Today, DC Entertainment Chief Creative Officer Geoff Johns gloated nobody goes to Grey’s Anatomy conventions. Shonda Rhimes: your move.
Asked how he’d “cracked the code” with Arrow and The Flash, on CW, and now Supergirl coming to CBS, Berlanti said modestly: “We always try to imagine what the show is if you remove the superpowers from it.” In Supergirl, he says he’s added a workplace element, “which hadn’t been represented on a show like this, and an adult sibling relationship, and often those are the things we’re writing towards – those emotional dynamics.” The action sequences, he said, are only worth spending all that money on if they demonstrate something about that character. “Where we have been lucky enough to have success, it’s casting, casting casting.”

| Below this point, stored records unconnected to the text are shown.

(** The outer loop, from index [n - 1] down. *)
Fixpoint alloc_sizes (n : nat) (h : PageHeap) (page_list : list Node) (pages : Z)
    : option (PageHeap * list Node * Z) :=
  match n with
  | O => Some (h, page_list, pages)
  | S n =>
      if 0 <? pages then
        '(h, page_list, pages) ←
          alloc_size (Z.to_nat pages) h page_list pages (GetBlockNumPages (Z.of_nat n)) (Z.of_nat n);
        alloc_sizes n h page_list pages
      else Some (h, page_list, pages)
  end.

(** [Allocate] and [Free] of one pool: the heap, the page list and the
    result. *)
Definition Allocate (h : PageHeap) (page_list : list Node) (pages : Z) : option (PageHeap * list Node * Z) :=
  if pages =? 0 then Some (h, page_list, RESULT_SUCCESS)
  else
    let heap_index := GetBlockIndex pages in
    if heap_index <? 0 then Some (h, page_list, ERR_OUT_OF_MEMORY)
    else
      '(h, page_list, pages) ← alloc_sizes (Z.to_nat (heap_index + 1)) h page_list pages;
      if pages =? 0 then Some (h, page_list, RESULT_SUCCESS)
      else h ← free_nodes h page_list; Some (h, page_list, ERR_OUT_OF_MEMORY).

Definition FreePages (h : PageHeap) (page_list : list Node) (pages : Z) : option (PageHeap * Z) :=
  if pages =? 0 then Some (h, RESULT_SUCCESS)
  else h ← free_nodes h page_list; Some (h, RESULT_SUCCESS).

Definition AllocateContinuous (h : PageHeap) (pages align_pages : Z) : option (PageHeap * Z) :=
  if pages =? 0 then Some (h, 0)
  else
    let heap_index := GetAlignedBlockIndex pages align_pages in
    '(h, allocated_block) ← AllocateBlock h heap_index;
    if allocated_block =? 0 then Some (h, 0)
    else
      let allocated_pages := GetBlockNumPages heap_index in
      if pages <? allocated_pages then
        h ← Free h (allocated_block +! pages *! PageSize) (allocated_pages -! pages);
        Some (h, allocated_block)
      else Some (h, allocated_block).

(** ** The pools *)

(** [managers[pool]]. *)
Definition managers : Type := list PageHeap.

Definition InitializeManager (ms : managers) (pool : nat) (start_address end_address : Z) : option managers :=
  '(h, _) ← Impl_Initialize start_address end_address;
  Some (<[pool := h]> ms).

Definition Pool_Allocate (ms : managers) (pool : nat) (page_list : list Node) (pages : Z)
    : option (managers * list Node * Z) :=
  h ← ms !! pool;
  '(h, page_list, r) ← Allocate h page_list pages;
  Some (<[pool := h]> ms, page_list, r).

Definition Pool_Free (ms : managers) (pool : nat) (page_list : list Node) (pages : Z) : option (managers * Z) :=
  h ← ms !! pool;
  '(h, r) ← FreePages h page_list pages;
  Some (<[pool := h]> ms, r).

Definition Pool_AllocateContinuous (ms : managers) (pool : nat) (pages align_pages : Z) : option (managers * Z) :=
  h ← ms !! pool;
  '(h, a) ← AllocateContinuous h pages align_pages;
  Some (<[pool := h]> ms, a).

End MemoryManager.
Import MemoryManager.

(** ** Page groups as sets of pages *)

Definition ind (b : bool) : Z := if b then 1 else 0.
Definition covers (nd : Node) (p : Z) : bool := in_range (addr nd / 4096) (num_pages nd) p.
(** How many nodes hold page [p], and the pages of all nodes. *)
Fixpoint cnt (l : list Node) (p : Z) : Z :=
  match l with
  | [] => 0
  | nd :: l => ind (covers nd p) + cnt l p
  end.
Fixpoint npages (l : list Node) : Z :=
  match l with
  | [] => 0
  | nd :: l => num_pages nd + npages l
  end.

Definition node_ok (nd : Node) : Prop :=
  exists a, addr nd = a * 4096 /\ 0 <= a /\ 0 < num_pages nd /\ a + num_pages nd <= 2 ^ 50.

Lemma cnt_app l l' p : cnt (l ++ l') p = cnt l p + cnt l' p.
Proof. induction l as [|nd l IH]; [done|]. cbn [app cnt]. lia. Qed.

Lemma npages_app l l' : npages (l ++ l') = npages l + npages l'.
Proof. induction l as [|nd l IH]; [done|]. cbn [app npages]. lia. Qed.

Lemma cnt_nonneg l p : 0 <= cnt l p.
Proof. induction l as [|nd l IH]; cbn [cnt]; [lia|]. unfold ind. destruct (covers nd p); lia. Qed.

Lemma covers_pages a n p : covers {| addr := a * 4096; num_pages := n |} p = in_range a n p.
Proof. unfold covers. cbn [addr num_pages]. by rewrite Z.div_mul by lia. Qed.

Lemma ind_split a n m p : 0 <= n -> 0 <= m -> ind (in_range a (n + m) p) = ind (in_range a n p) + ind (in_range (a + n) m p).
Proof.
  intros Hn Hm. unfold ind, in_range.
  destruct (Z.leb_spec a p), (Z.ltb_spec p (a + (n + m))), (Z.ltb_spec p (a + n)), (Z.leb_spec (a + n) p),
    (Z.ltb_spec p (a + n + m)); cbn [andb]; done || lia.
Qed.

(** [AddBlock] adds the pages of the block, whether it extends the last node
    or not. *)
Lemma AddBlock_spec l a n :
  Forall node_ok l -> 0 <= a -> 0 < n -> a + n <= 2 ^ 50 ->
  let l' := AddBlock l (a * 4096) n in
  Forall node_ok l' /\ npages l' = npages l + n /\ forall p, cnt l' p = cnt l p + ind (in_range a n p).
Proof.
  intros Hl Ha Hn Hm. unfold AddBlock. destruct (Z.eqb_spec n 0); [lia|].
  assert (node_ok {| addr := a * 4096; num_pages := n |}) as Hnew by (exists a; split_and!; done).
  assert (Forall node_ok (l ++ [{| addr := a * 4096; num_pages := n |}])
    /\ npages (l ++ [{| addr := a * 4096; num_pages := n |}]) = npages l + n
    /\ forall p, cnt (l ++ [{| addr := a * 4096; num_pages := n |}]) p = cnt l p + ind (in_range a n p)) as Hsnoc.
  { split_and!; [by apply Forall_app; split; [|apply Forall_singleton]|rewrite npages_app; cbn; lia|].
    intros p. rewrite cnt_app. cbn [cnt]. rewrite covers_pages. lia. }
  destruct l as [|nd l _] using rev_ind; [exact Hsnoc|]. rewrite last_snoc.
  apply Forall_app in Hl as [Hl (a0 & Ea & H0 & Hn0 & Hm0)%Forall_singleton].
  rewrite (to_u64_id (num_pages nd * _)) by (unfold is_u64; change PageSize with 4096; lia).
  rewrite to_u64_id by (unfold is_u64; change PageSize with 4096; lia). change PageSize with 4096.
  destruct (Z.eqb_spec (addr nd + num_pages nd * 4096) (a * 4096)) as [E|]; [|exact Hsnoc].
  assert (a = a0 + num_pages nd) as -> by lia. rewrite removelast_last.
  rewrite to_u64_id by (unfold is_u64; lia). rewrite Ea. split_and!.
  - apply Forall_app. split; [done|]. apply Forall_singleton. exists a0. cbn [addr num_pages]. split_and!; lia.
  - rewrite !npages_app. cbn [npages num_pages]. lia.
  - intros p. rewrite !cnt_app. cbn [cnt]. rewrite covers_pages, (Z.add_comm n), ind_split by lia.
    unfold covers. rewrite Ea, Z.div_mul by lia. lia.
Qed.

To that point, star Melissa Benoist said she knew “automatically it was something important and exciting and rare that I wanted to be part of” from the moment she got an email about the audition. “From there, that’s where the journey started,” she said.
EP Andrew Kreisberg returned the compliment, telling reporters as soon as they saw her they knew she was The One, reporting Warner Bros TV chief Peter Roth said Benoist came the closest to giving him the feeling he’s had when he saw Christopher Reeves as Superman.
‘He said that?” gushed Benoist.
Adler dove into the love-fest, saying they wanted to have “a diamond ring for her” immediately but needed “to date the nation” first, which presumably was a reference to the national casting call. And when they saw Benoist for the first time in her Supergirl costume, Adler said, the producers didn’t think she was an actress in her costume, they thought she was Supergirl.
Once upon a time, reporters at TCA would have jumped all over that. Today, not a peep. Today, a reporter asked Benoist if she felt super growing up. She responded: “I’m terrible at sports, not coordinated in any way,” and that there are “moments when I felt confident and felt strong and brave, but, like everyone else, she has her “really awkward … moments.”
But, she said later, “I really have to believe I’m a superhero.”